2) How many ways can five students arrange themselves in a line?
Five events are occurring (one for each spot in the line being filled). Therefore, you should
draw out five “slots” with multiplication signs in between them. __ • __ • __ • __ • __
Populate each slot with how many ways that event can occur. There are five options for the
first spot in line. No matter which student is chosen for the first spot in line, only four options
are left for the second spot. By the same logic, the third spot has three options, the fourth spot
has two options, and the fifth spot has only one option. Therefore, the slots can be populated
as follows: 5 • 4 • 3 • 2 • 1 = 120 ways the students can arrange themselves in line. 5 • 4 • 3 •
2 • 1 is also known as 5! (pronounced “5 factorial”). The factorial function on your TI calculator
can be found under Math Probability
3) How many four digit numbers can be formed using only odd digits?

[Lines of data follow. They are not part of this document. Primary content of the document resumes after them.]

(* ===== verification/Supply.v ===== *)
(** * Managers that can supply what a run needs

    The pools behind the profile managers are finite, so that no manager can make
    an instance in every state.  What the program needs of it is an interface,
    [Supplier]: in a state that [supplies] a list of PONs, an instance can be made
    for each of them.  A goroutine has a stake in that supply: the instances still
    to be made by it and the goroutines it starts.  As long as every goroutine keeps
    to its stake the managers answer as ones that never fail ([repaired]) would, and
    the steps of the two environments are the same; so the completion of Completion
    carries over.  TechInstance shows when voltha-lib-go has such a supply. *)
From stdpp Require Import gmultiset.
From S2P Require Import Prelude Utils Proto Config Runtime Play Judgement Samples TechProfile ResourceManager WorkflowUtils AttWorkflow DtWorkflow TtWorkflow WorkflowManager SubscriberManager OnuManager OltManager Typing Termination WaitGroups Completion.

(** ** The interface *)

Class Supplier `{Env} := {
  supplies : tp_state -> list Z -> Prop;
  good_id : Z -> Prop;  (* of an ONU *)
  supplies_sub st D D' : D' ⊆+ D -> supplies st D -> supplies st D';
  supplies_get m j st ids err st' D :
    supplies st D -> tp_GetResourceID m j ONU_ID 1 st = ((ids, err), st') ->
    supplies st' D /\ (err = None -> ids <> [] /\ Forall good_id ids);
  supplies_create m tpID j onu uni st D :
    supplies st (j :: D) -> 0 <= j -> good_id onu -> 0 <= uni ->
    exists inst st', tp_CreateTechProfileInstance m tpID (uniPortName j onu uni) j st = (inr (Some inst, None), st')
      /\ tp_ok inst /\ supplies st' D;
}.

(** The agent activates every ONU. *)
Definition activates_all `{Env} : Prop := forall tr onu, (device tr (RpcActivateOnu onu)).1 = OK.

(** Managers that never fail supply anything. *)
Definition good_supplier `{Env} (Hgood : good_env) : Supplier.
Proof.
  refine (Build_Supplier _ (fun _ _ => True) (fun _ => True) _ _ _); [done|..].
  - intros m j st ids err st' D _ Hg. split; [done|]. intros ->. split; [|by apply Forall_true].
    pose proof (ge_ids Hgood m j ONU_ID 1 st) as Hids. rewrite Hg in Hids. by apply Hids.
  - intros m tpID j onu uni st D _ _ _ _. destruct (ge_tp Hgood m tpID (uniPortName j onu uni) j st) as (inst & He & Hok).
    destruct (tp_CreateTechProfileInstance m tpID (uniPortName j onu uni) j st) as [r st']. cbn in He. subst r.
    by exists inst, st'.
Defined.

Four events are occurring because a digit must be chosen for each of the four digits in the four
digit number. Therefore, you have __ • __ • __ • __. Because there are five odd digits, 1, 3, 5,
7, and 9, there are five options for each of four events occurring, so you have 5 • 5 • 5 • 5 = 54 =
625.
4) How many four digit numbers contain the digits 5, 6, 7, and 8?

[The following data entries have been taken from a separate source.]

(* ===== verification/Startup.v ===== *)
(** * OLT manager, start-up (src/core/olt_manager.go)

    [Start]: the connection to the agent, the device information, the
    technology profiles put into etcd, a resource manager per PON; then the
    trap flows of the NNI and the provisioning goroutine.  The first half is a
    [boot] computation; the second half is the first goroutine of a store. *)
From S2P Require Import Prelude Utils Proto Config Runtime Samples TechProfile ResourceManager WorkflowUtils WorkflowManager OltManager Boot ResourceInit.

Section startup.
Context `{BootEnv}.

(** [fmt.Sprintf(TechProfileKVPath, technology, tpID)]. *)
Definition TechProfileKVPath (technology : string) (tpID : Z) : string :=
  "service/voltha/technology_profiles/" +:+ technology +:+ "/" +:+ Itoa tpID.

Definition etcdIpPort (config : OpenOltScaleTesterConfig) : string :=
  "http://" +:+ KVStoreHost config +:+ ":" +:+ Itoa (KVStorePort config).

Definition tpFilePath (config : OpenOltScaleTesterConfig) (tpID : Z) : string :=
  "/app/" +:+ WorkflowName config +:+ "-" +:+ Itoa tpID +:+ ".json".

(** The body of the loop over [TpIDList].  The error of [json.Marshal] is
    overwritten; a value [ToByte] refuses is let through. *)
Definition load_tp (config : OpenOltScaleTesterConfig) (deviceInfo : DeviceInfo)
    (client : EtcdClient) (tpID : Z) : boot unit :=
  '(jsonFile, err) ← call (CallOpen (tpFilePath config tpID)) (os_Open (tpFilePath config tpID));
  match err with
  | Some _ => stop LogFatal
  | None =>
      '(tp, err) ← silently (jsonpb_Unmarshal jsonFile);
      match err with
      | Some _ => stop LogFatal
      | None =>
          let kvPath := TechProfileKVPath (di_Technology deviceInfo) tpID in
          let tpJson := json_Marshal tp in
          err ← call (CallPut kvPath) (etcd_Put client kvPath tpJson);
          match err with
          | Some _ => stop LogFatal
          | None =>
              kvResult ← call (CallGet kvPath) (etcd_Get client kvPath);
              match kvResult with
              | None => stop LogFatal
              | Some value =>
                  match kvstore_ToByte value with
                  | None => mret tt
                  | Some value =>
                      match json_Unmarshal value with
                      | Some _ => stop LogFatal
                      | None => mret tt
                      end
                  end
              end
          end
      end
  end.

Definition readAndLoadTPsToEtcd (config : OpenOltScaleTesterConfig) (deviceInfo : DeviceInfo)
    : boot unit :=
  '(client, err) ← call (CallNewEtcdClient (etcdIpPort config)) (NewEtcdClient (etcdIpPort config));
  match err, client with
  | None, Some client => boot_each (TpIDList config) (load_tp config deviceInfo client)
  | _, _ => stop LogFatal
  end.

Definition populateDeviceInfo : boot (option DeviceInfo * option GoError) :=
  '(deviceInfo, err) ← call CallGetDeviceInfo GetDeviceInfo;
  match err with
  | Some e => mret (None, Some e)
  | None =>
      match deviceInfo with
      | None => mret (None, Some (ErrorsNew "failed to get device info from OLT"))
      | Some d => mret (Some d, None)
      end
  end.

(** The loop over the PON ports; a nil manager is stored like any other, since
    the test after the call is of the slice. *)
Fixpoint new_managers (config : OpenOltScaleTesterConfig) (deviceInfo : DeviceInfo)
    (ponIdxs : list Z) : boot (list (option ResourceMgr)) :=
  match ponIdxs with
  | [] => mret []
  | ponIdx :: ponIdxs' =>
      m ← NewResourceMgr "ABCD" (KVStoreHost config +:+ ":" +:+ Itoa (KVStorePort config)) "etcd"
            "openolt" (u32 ponIdx) deviceInfo;
      ms ← new_managers config deviceInfo ponIdxs';
      mret (m :: ms)
  end.

(** What [Start] has set up when it begins to use the agent. *)
Record Started := {
  st_deviceInfo : DeviceInfo;
  st_rsrMgr : list (option ResourceMgr);
}.

Definition start_services (ipPort : string) (config : OpenOltScaleTesterConfig)
    : boot (GoError + Started) :=
  err ← call (CallDial ipPort) (grpc_Dial ipPort);
  match err with
  | Some e => mret (inl e)
  | None =>
      '(deviceInfo, err) ← populateDeviceInfo;
      match err, deviceInfo with
      | Some e, _ => mret (inl e)
      | None, None => stop NilDereference
      | None, Some d =>
          _ ← readAndLoadTPsToEtcd config d;
          ms ← new_managers config d (seqZ 0 (di_PonPorts d));
          mret (inr {| st_deviceInfo := d; st_rsrMgr := ms |})
      end
  end.

(** The rest of [Start]; the error of the trap flows is only logged.  The
    goroutine that reads indications, started in between, shares nothing with
    it: it is in Indications. *)
Definition start_process (config : OpenOltScaleTesterConfig) (deviceInfo : DeviceInfo)
    : prog unit :=
  mgr ← op (OpIndexRsrMgr 0);
  err ← ProvisionNniTrapFlow config mgr;
  Go (provisionONUs config deviceInfo) (Ret tt).

(** The store once the services are set up, with the state [tp] of the
    technology-profile managers. *)
Definition started_world `{Env} (s : Started) (tp : tp_state) : World :=
  {| w_trace := []; w_rsrMgr := fmap (M := option) runtime_mgr <$> st_rsrMgr s;
     w_globals := init_globals; w_lastPonIntf := 0; w_onus := []; w_onuMap := ∅; w_subs := [];
     w_wgs := []; w_rand := 0%nat; w_clock := 0%nat; w_tp := tp; w_killed := false |}.

End startup.

(** A device whose PONs are in one range, and services that do what they are
    asked for. *)
Definition sample_olt (ponPorts : Z) : DeviceInfo :=
  {| di_Technology := "XGS-PON"; di_PonPorts := ponPorts;
     di_Ranges := [ {| rr_IntfIds := seqZ 0 ponPorts; rr_Technology := "XGS-PON";
       rr_Pools := [ {| pool_Type := Pool_ONU_ID; pool_Sharing := DEDICATED_PER_INTF;
                        pool_Start := 1; pool_End := 128 |};
                     {| pool_Type := Pool_ALLOC_ID; pool_Sharing := DEDICATED_PER_INTF;
                        pool_Start := 1024; pool_End := 2047 |} ] |} ] |}.

Definition sample_services (d : DeviceInfo) : BootEnv :=
  {| ext := unit; PONResourceManager := unit; TechProfileIf := unit; EtcdClient := unit;
     File := unit; TechProfile := unit; Bytes := unit; KVValue := unit;
     grpc_Dial := fun _ e => (None, e);
     GetDeviceInfo := fun e => ((Some d, None), e);
     NewEtcdClient := fun _ e => ((Some tt, None), e);
     os_Open := fun _ e => ((tt, None), e);
     jsonpb_Unmarshal := fun _ e => ((tt, None), e);
     json_Marshal := fun _ => tt;
     etcd_Put := fun _ _ _ e => (None, e);
     etcd_Get := fun _ _ e => (Some tt, e);
     kvstore_ToByte := fun _ => Some tt;
     json_Unmarshal := fun _ => None;
     NewPONResourceManager := fun _ _ e => ((Some tt, None), e);
     InitDefaultPONResourceRanges := fun _ _ e => e;
     InitDeviceResourcePoolForIntf := fun _ _ e => (None, e);
     NewTechProfile := fun _ _ e => ((Some tt, None), e);
     ClearDeviceResourcePool := fun _ e => (None, e) |}.

(** ** Lemmas *)

Section startup_lemmas.
Context `{BootEnv}.

(** The calls made to load one profile. *)
Definition load_calls (config : OpenOltScaleTesterConfig) (d : DeviceInfo) (tpID : Z)
    : list BootCall :=
  let key := TechProfileKVPath (di_Technology d) tpID in
  [CallOpen (tpFilePath config tpID); CallPut key; CallGet key].

Lemma load_tp_outcome config d client tpID e :
  let '(r, cs, _) := load_tp config d client tpID e in
  match r with
  | Continues _ => cs = load_calls config d tpID
  | Stops p => p = LogFatal /\ cs `prefix_of` load_calls config d tpID
  end.
Proof.
  unfold load_tp, mbind, boot_bind, call, silently.
  destruct (os_Open _ e) as [[f [er|]] e1]; cbn; [by split; [|eexists]|].
  destruct (jsonpb_Unmarshal f e1) as [[tp [er|]] e2]; cbn; [by split; [|eexists]|].
  destruct (etcd_Put _ _ _ e2) as [[er|] e3]; cbn; [by split; [|eexists]|].
  destruct (etcd_Get _ _ e3) as [[v|] e4]; cbn; [|by split; [|eexists]].
  destruct (kvstore_ToByte v) as [b|]; cbn; [|done].
  destruct (json_Unmarshal b); cbn; [by split; [|eexists]|done].
Qed.

Lemma load_each_outcome config d client tpIDs e :
  let '(r, cs, _) := boot_each tpIDs (load_tp config d client) e in
  match r with
  | Continues _ => cs = mjoin (load_calls config d <$> tpIDs)
  | Stops p => p = LogFatal /\ cs `prefix_of` mjoin (load_calls config d <$> tpIDs)
  end.
Proof.
  revert e. induction tpIDs as [|t tpIDs IH]; intros e; [done|]. cbn [boot_each].
  pose proof (load_tp_outcome config d client t e) as Ht. unfold mbind, boot_bind.
  destruct (load_tp config d client t e) as [[[[]|p] cs] e1].
  - specialize (IH e1). destruct (boot_each tpIDs _ e1) as [[[[]|p] cs2] e2]; subst cs.
    + by rewrite IH.
    + destruct IH as [-> Hp]. split; [done|]. exact (prefix_app (load_calls config d t) _ _ Hp).
  - destruct Ht as [-> Hp]. split; [done|]. exact (prefix_app_r _ _ _ Hp).
Qed.

(** What the managers of a start-up satisfy. *)
Definition manager_of (d : DeviceInfo) (pon : Z) (m : option ResourceMgr) : Prop :=
  range_matches pon (di_Ranges d) <> [] /\
  forall r, m = Some r -> mgr_deviceInfo r = d /\ mgr_intfID r = pon /\ mgr_flow_id r = 0.

Lemma new_managers_spec config d pons e ms cs e' :
  boots (new_managers config d pons) e ms cs e' -> Forall2 (manager_of d) (u32 <$> pons) ms.
Proof.
  revert e ms cs e'. induction pons as [|p pons IH]; intros e ms cs e' Hb; cbn [new_managers] in Hb.
  { apply boots_ret_inv in Hb as (-> & _). constructor. }
  boots_inv Hb as Hm Hb. boots_inv Hb as Hms Hb. apply boots_ret_inv in Hb as (-> & _).
  constructor; [|by eapply IH].
  pose proof (NewResourceMgr_outcome "ABCD"
    (KVStoreHost config +:+ ":" +:+ Itoa (KVStorePort config)) "etcd" "openolt" (u32 p) d e) as Hs.
  unfold boots in Hm. rewrite Hm in Hs. destruct Hs as (_ & Hn & Hr). split.
  - intros H0. by destruct (Hn H0).
  - intros r ->. by destruct (Hr r eq_refl) as (_ & ? & ? & ? & _).
Qed.

End startup_lemmas.

Lemma readAndLoad_outcome `{BootEnv} (config : OpenOltScaleTesterConfig) (d : DeviceInfo) (e : ext) :
  let full := CallNewEtcdClient (etcdIpPort config) :: mjoin (load_calls config d <$> TpIDList config) in
  let '(r, cs, _) := readAndLoadTPsToEtcd config d e in
  match r with
  | Continues _ => cs = full
  | Stops p => p = LogFatal /\ cs `prefix_of` full
  end.
Proof.
  intros full. unfold readAndLoadTPsToEtcd, mbind, boot_bind, call.
  destruct (NewEtcdClient (etcdIpPort config) e) as [[[c|] [er|]] e1]; cbn;
    try (split; [done|by eexists]).
  pose proof (load_each_outcome config d c (TpIDList config) e1) as Hl.
  destruct (boot_each (TpIDList config) _ e1) as [[[[]|p] cs] e2]; cbn.
  - by rewrite Hl.
  - destruct Hl as [-> Hp]. split; [done|]. by apply prefix_cons.
Qed.

Lemma start_services_outcome `{BootEnv} (ipPort : string) (config : OpenOltScaleTesterConfig)
    (e : ext) (s : Started) (cs : list BootCall) (e' : ext) :
  start_services ipPort config e = (Continues (inr s), cs, e') ->
  let d := st_deviceInfo s in
  Forall2 (manager_of d) (u32 <$> seqZ 0 (di_PonPorts d)) (st_rsrMgr s)
  /\ [CallDial ipPort; CallGetDeviceInfo; CallNewEtcdClient (etcdIpPort config)]
       ++ mjoin (load_calls config d <$> TpIDList config) `prefix_of` cs.
Proof.
  intros Hb. change (boots (start_services ipPort config) e (inr s) cs e') in Hb.
  unfold start_services in Hb. boots_inv Hb as Hd Hb. apply boots_call_inv in Hd as [_ ->].
  destruct a as [er|]; [by apply boots_ret_inv in Hb as [? _]|].
  unfold populateDeviceInfo in Hb. boots_inv Hb as Hd Hb. boots_inv Hd as Hg Hd.
  apply boots_call_inv in Hg as [_ ->].
  assert (exists d, a = (Some d, None) /\ cs2 = []) as (d & -> & ->).
  { destruct a0 as [[d|] [er|]]; apply boots_ret_inv in Hd as (-> & -> & _); cbv beta iota in Hb;
      try by apply boots_ret_inv in Hb as [? _]. by exists d. }
  cbv beta iota in Hb. boots_inv Hb as Hl Hb. boots_inv Hb as Hm Hb.
  apply boots_ret_inv in Hb as ([= ->] & -> & _). cbn [st_deviceInfo st_rsrMgr].
  split; [by eapply new_managers_spec|]. rewrite app_nil_r. cbn [app].
  do 2 apply prefix_cons. unfold boots in Hl.
  match type of Hl with readAndLoadTPsToEtcd _ _ ?e0 = (_, ?cs0, _) =>
    pose proof (readAndLoad_outcome config d e0) as Ho; rewrite Hl in Ho; cbn in Ho; rewrite Ho end.
  by eexists.
Qed.

(** ** Properties *)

At first, this problem seems very similar to problem 3. However, problem 3 did not specify that
numbers could not be chosen twice, so four digit numbers like 5,753 or 7,777 were acceptable
outcomes and had to be counted. In this problem, however, it is specified that the number
must contain the digits 5, 6, 7, and 8. In order for a four digit number to contain each of four
unique digits, it can only use each digit once. Therefore, the four events that are occurring, __
• __ • __ • __, can be populated as follows: 4 • 3 • 2 • 1 = 24 four digit numbers that contain
the digits 5, 6, 7, and 8. This question is in fact much more similar to question 2 than question
3.
5) There are 50 people entered in a raffle in which the grand prize winner wins a car and the
second prize winner wins a bike. How many possible outcomes are there for the raffle,
assuming that one person cannot win both prizes?
Two events are occurring, so __ • __. There are 50 possible grand prize winners, leaving only
49 possible winners for the second prize because the same person cannot win both prizes, as
specified in the problem. Therefore, you have 50 • 49 = 2450 possible outcomes.
6) There are 50 people entered in a raffle in which two grand prize winners will each win
identical cars. How many possible outcomes are there for the raffle, assuming that one person
cannot win both prizes?
Although this problem might look very similar to problem 5, it is actually quite different.
Problem 5 was a permutation, since order mattered. It would be a very different outcome if
Tommy won the car and Suzy won the bike than if Suzy won the car and Tommy won the bike.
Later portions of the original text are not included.